Surface-enhanced Raman scattering (SERS) is a powerful method for detecting breast cancer-specific biomarkers due to its extraordinary enhancement effects obtained by localized surface plasmon resonance (LSPR) in metallic nanostructures at hotspots. In this research, gold nanostars (AuNSs) were used as SERS probes to detect a cancer biomarker at very low concentrations. To this end, we combined molecularly imprinted polymers (MIPs) as a detection layer with SERS for the detection of the biomarker CA 15-3 in point-of-care (PoC) analysis. This required two main steps: (i) the deposition of MIPs on a gold electrode, followed by a second step (ii) antibody binding with AuNSs containing a suitable Raman reporter to enhance Raman signaling (SERS).
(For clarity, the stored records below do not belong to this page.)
(** ** Moving a child *)

Definition sig_count_at : list Z := [0x601000; 0x601010; 0x601020; 0x601030].
Definition placed (stale : Z -> Z) (b1 b2 b3 b4 b5 b6 : Z) : CpuTests.statics :=
  CpuTests.Statics 0x601000 0x601010 0x601020 0x601030 stale [b1; b2; b3; b4; b5; b6].

(** A machine with room for 128 CPUs, of which those in [on] can be used; the test runs on [c0] and its
    children start on [c]; [ok]: processes can be created. *)
Definition cpu_boot (st : CpuTests.statics) (ok : bool) (on c0 c : Z) : tasks :=
  boot_task sig_count_at c0
    (Tasks.Config 64 on (fun _ => c) true 100 true leaving_handlers)
    (ProcSpec.Config true true ok true true [] (fun _ => Some EXIT_SUCCESS) (CpuTests.handlers st)).

(** The same, where the scheduler moves tasks: the test looks once at its CPU, and finds itself on [c0];
    the child looks twice, and finds itself on [c], and, unless its mask then forbids it, on [c']. *)
Definition moving (st : CpuTests.statics) (on c0 c c' : Z) : tasks :=
  with_drift (fun _ => {[ main_pid := [c0]; main_pid + 1 := [c; c'] ]}) (cpu_boot st true on c0 c).

(** 008 and 009, where they move the child, and their verdict: when the CPU cannot be used the child is
    not moved by the test, and what the test says depends on whether the scheduler has moved it. *)
Definition migrate_test (st : CpuTests.statics) (nine : bool) (n : Z) : prog verdict :=
  if nine then sched_setaffinity_009 st (SetArgs n) else sched_setaffinity_008 st (SetArgs n).
Definition migrate_to (nine : bool) (n parent child : Z) : Z :=
  if nine then migrate_target_009 n parent child else get_migrate_target_cpuid parent child (n - 1).
Definition migrate_verdict (nine : bool) (n on c0 c c' : Z) : option (outcome verdict) :=
  if Z.testbit on (migrate_to nine n c0 c) then pass
  else if c' =? c then failed "Really process running there?"
  else failed "sched_setaffinity failed to child affinity.".

Definition three : list Z := [0; 1; 2].
Lemma in_three c : 0 <= c < 3 -> In c three.
Proof. intros Hc. unfold three. simpl. lia. Qed.
Definition sets_of_three : list Z := Z.of_nat <$> seq 1 7.
Lemma in_sets on : 0 < on < 8 -> In on sets_of_three.
Proof. intros Hc. apply in_map_iff. exists (Z.to_nat on). split; [lia|]. apply in_seq. lia. Qed.

Definition migrations_hold (st : CpuTests.statics) : bool :=
  forallb (fun on => forallb (fun c0 => forallb (fun c => forallb (fun c' =>
    negb (Z.testbit on c0 && Z.testbit on c && Z.testbit on c') ||
    forallb (fun nine =>
      results_b depth (@Procs.start TaskSpec (migrate_test st nine 3) (moving st on c0 c c'))
        [migrate_verdict nine 3 on c0 c c']) [false; true]) three) three) three) sets_of_three.

Lemma migrations_computed stale b1 b2 b3 b4 b5 b6 : migrations_hold (placed stale b1 b2 b3 b4 b5 b6) = true.
Proof. vm_compute. reflexivity. Qed.

(** ** The other tests with one child, or one thread *)

(** The tests of CpuTests.v with their verdicts where processes can be created and where they cannot,
    and where the child can write its file and where not; none of sched_getaffinity/006 and
    sched_yield/000 depends on what the child finds. *)
Definition fork_failed : option (outcome verdict) := failed "fork() Failed.".
Definition order : option (outcome verdict) := Some (Returned END_ORDER).
Definition get_args (path : string) (l : list string) : sched_getaffinity_args :=
  GetArgs 3 (Some path) (Some "cpuset"%string) l.
Definition cpu_table (st : CpuTests.statics) (undefined : prog verdict) (path : string) (l : list string) :
    list (prog verdict * option (outcome verdict) * option (outcome verdict)) :=
  [(sched_getaffinity_005 (GetArgs 3 None None []), pass, fork_failed);
   (sched_getaffinity_006 undefined (get_args path l), pass, fork_failed);
   (sched_yield_000, order, fork_failed);
   (cpu_proc_limits_000 st (LimitsArgs 1 100), pass, fork_failed);
   (cpu_proc_limits_000 st (LimitsArgs 1 101), failed "-c <num cpus> is larger than hard limit",
    failed "-c <num cpus> is larger than hard limit")].

(** The tests of Threads.v, where threads can be created and where they cannot. *)
Definition thread_statics : Threads.statics :=
  Threads.Statics 0x601000 0x601010 0x601020 0x601030 0x601040 0x601050 0x601060 0x7ff000000000.
Definition thread_handlers (fn : string) (vars : gmap Z Z) : gmap Z Z :=
  if String.eqb fn "getrusage002_sig_handle" then <[0x601060 := 1]> vars else vars.
Definition thread_boot (ok : bool) (on c0 c : Z) : tasks :=
  let t := boot_task [] c0 (Tasks.Config 64 on (fun _ => c) ok 100 true (fun _ => None))
             (ProcSpec.Config true true true true true [] (fun _ => None) thread_handlers) in
  with_sys (upd main_pid (with_vars {[ 0x601000 := -1 ]}) (sys t)) t.
Definition killed_by_usr1 : option (outcome verdict) := Some (Signalled Fork.SIGUSR1 SIG_DFL).
Definition thread_table (cst : CpuTests.statics) :
    list (prog verdict * list (option (outcome verdict)) * list (option (outcome verdict))) :=
  let st := thread_statics in
  [(Threads.gettid_001 st, [pass], [failed "pthread_create error!!"]);
   (Threads.gettid_002 st 1, [pass], [failed "pthread_create error."]);
   (Threads.cpu_thread_limits_000 st cst (LimitsArgs 1 100), [pass], [failed "pthread_create failed."]);
   (Threads.getrusage_002 st 0, [Some (Returned Time.NEED_CHECK)], [failed "failed to create thread"]);
   (Threads.tgkill_002 st, [killed_by_usr1; failed "tgkill failed"], [failed "failed to create thread"]);
   (Threads.tkill_001 st, [killed_by_usr1; failed "tgkill failed"], [failed "failed to create thread"])].

(** Those that do not look whether the thread was created: sched_setaffinity/011 and tls/001 then wait
    for ever. *)
Definition pass_with_threads (on c0 : Z) : list (prog verdict * option (outcome verdict)) :=
  let a := SetArgs 3 in
  [(Threads.tls_000 thread_statics, pass);
   (Threads.pthread_getaffinity_000 a, pass);
   (Threads.pthread_setaffinity_000 a, if on =? 2 ^ c0 then failed "invalid affinity(pthread_set)" else pass)].
Definition hang_without_threads : list (prog verdict) :=
  [Threads.sched_setaffinity_011 thread_statics (SetArgs 3); Threads.tls_001 thread_statics 1; Threads.tls_001 thread_statics 2].

Section computed.
Context (stale : Z -> Z) (b1 b2 b3 b4 b5 b6 : Z).
Let st := placed stale b1 b2 b3 b4 b5 b6.

Definition table_b (s : bool -> tasks) (p : prog verdict) (l1 l2 : list (option (outcome verdict))) : bool :=
  results_b depth (@Procs.start TaskSpec p (s true)) l1 && results_b depth (@Procs.start TaskSpec p (s false)) l2.

Lemma cpu_table_computed undefined path l b :
  argv_block path (ExecArgs (Some path) l) = Some b ->
  forallb (fun '(p, o1, o2) => table_b (fun ok => cpu_boot st ok 7 0 1) p [o1] [o2]) (cpu_table st undefined path l) = true.
Proof.
  intros Hb. unfold cpu_table, sched_getaffinity_006, sched_getaffinity_006_child, get_args, with_execve.
  cbn [Affinity.file_path cpuset_path ga_argv ga_num_of_cpus]. rewrite Hb. vm_compute. reflexivity.
Qed.

Lemma thread_table_computed :
  forallb (fun '(p, l1, l2) => table_b (fun ok => thread_boot ok 7 0 1) p l1 l2) (thread_table st) = true.
Proof. vm_compute. reflexivity. Qed.
End computed.

Lemma pass_with_threads_computed :
  forallb (fun on => forallb (fun c0 => negb (Z.testbit on c0) ||
    forallb (fun '(p, o) => results_b depth (@Procs.start TaskSpec p (thread_boot true on c0 c0)) [o])
      (pass_with_threads on c0)) three) sets_of_three = true.
Proof. vm_compute. reflexivity. Qed.

Lemma hang_without_threads_computed :
  forallb (fun p => results_b depth (@Procs.start TaskSpec p (thread_boot false 7 0 0)) [None]) (hang_without_threads) = true.
Proof. vm_compute. reflexivity. Qed.

(** ** On every kernel *)

Section kernel.
Context `{TaskLaws} (stale : Z -> Z) (b1 b2 b3 b4 b5 b6 : Z).
Let st := placed stale b1 b2 b3 b4 b5 b6.

(** A computed table. *)
Lemma task_table_sound (t : bool -> tasks) p l1 l2 (ok : bool) s :
  task_view s = t ok -> table_b t p l1 l2 = true -> results (Procs.start p s) (if ok then l1 else l2).
Proof. intros E [H1 H2]%andb_true_iff. apply (task_results depth _ _ _ _ E). by destruct ok. Qed.

(** C34: On every kernel that answers like [TaskSpec], on a machine of which any of the first three CPUs
    can be used, wherever the test and its child find themselves when they look, for the scheduler may
    move them: sched_setaffinity/008 and 009, run with [-p 3], end in every interleaving of the two
    processes, their signals and the pipe, without deadlock.  They pass when the CPU they choose can be
    used; otherwise they say that the child did not move, or, when the scheduler has moved it, that
    sched_setaffinity failed. *)
Theorem migration_verdicts (nine : bool) on c0 c c' s :
  0 < on < 8 -> 0 <= c0 < 3 -> 0 <= c < 3 -> 0 <= c' < 3 ->
  Z.testbit on c0 = true -> Z.testbit on c = true -> Z.testbit on c' = true ->
  task_view s = moving st on c0 c c' ->
  results (Procs.start (migrate_test st nine 3) s) [migrate_verdict nine 3 on c0 c c'].
Proof.
  intros Hon Hc0 Hc Hc' H0 H1 H2 E. apply (task_results depth _ _ _ _ E).
  pose proof (migrations_computed stale b1 b2 b3 b4 b5 b6) as Hall. unfold migrations_hold in Hall.
  rewrite forallb_forall in Hall. specialize (Hall on (in_sets on Hon)).
  rewrite forallb_forall in Hall. specialize (Hall c0 (in_three c0 Hc0)).
  rewrite forallb_forall in Hall. specialize (Hall c (in_three c Hc)).
  rewrite forallb_forall in Hall. specialize (Hall c' (in_three c' Hc')).
  rewrite H0, H1, H2 in Hall. cbn [andb negb orb] in Hall.
  rewrite forallb_forall in Hall. apply Hall. destruct nine; simpl; auto.
Qed.

(** The other tests with one child: sched_getaffinity/006 passes although nobody looks at its child,
    and sched_yield/000 ends with its message in every case. *)
Theorem cpu_test_verdicts undefined path l (ok : bool) p o1 o2 s :
  8 <= Z.of_nat (length l) < 2 ^ 60 -> task_view s = cpu_boot st ok 7 0 1 ->
  (p, o1, o2) ∈ cpu_table st undefined path l ->
  results (Procs.start p s) [if ok then o1 else o2].
Proof.
  intros Hl E Hin. pose proof (ForkRuns.argv_block_fits path (ExecArgs (Some path) l)) as Hb.
  unfold argc in Hb. simpl in Hb. destruct (argv_block _ _) as [b|] eqn:Eb; [|lia].
  pose proof (cpu_table_computed stale b1 b2 b3 b4 b5 b6 undefined path l b Eb) as Hall.
  rewrite forallb_forall in Hall. apply list_elem_of_In in Hin. specialize (Hall _ Hin).
  pose proof (task_table_sound (fun ok => cpu_boot st ok 7 0 1) p [o1] [o2] ok s E Hall) as Hr. by destruct ok.
Qed.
The MPan sensor was prepared by electropolymerization of the monomer aniline in the presence of CA 15-3. The template molecule was then extracted from the polymer using sodium dodecyl sulfate (SDS). In parallel, a control material was prepared in the absence of the protein (NPan). Surface modification for the control was performed using electrochemical techniques such as cyclic voltammetry (CV) and electrochemical impedance spectroscopy (EIS). The performance of the sensor was evaluated using the SERS technique, in which the MPan sensor is first incubated with the protein and then exposed to the SERS probe. Under optimized conditions, the device showed a linear response to CA 15-3 concentrations from 0.016 to 248.51 U mL in a PBS buffer at pH 7.4 in 1000-fold diluted serum. Overall, this approach demonstrates the potential of SERS as an optical reader and opens a new avenue for biosensing applications.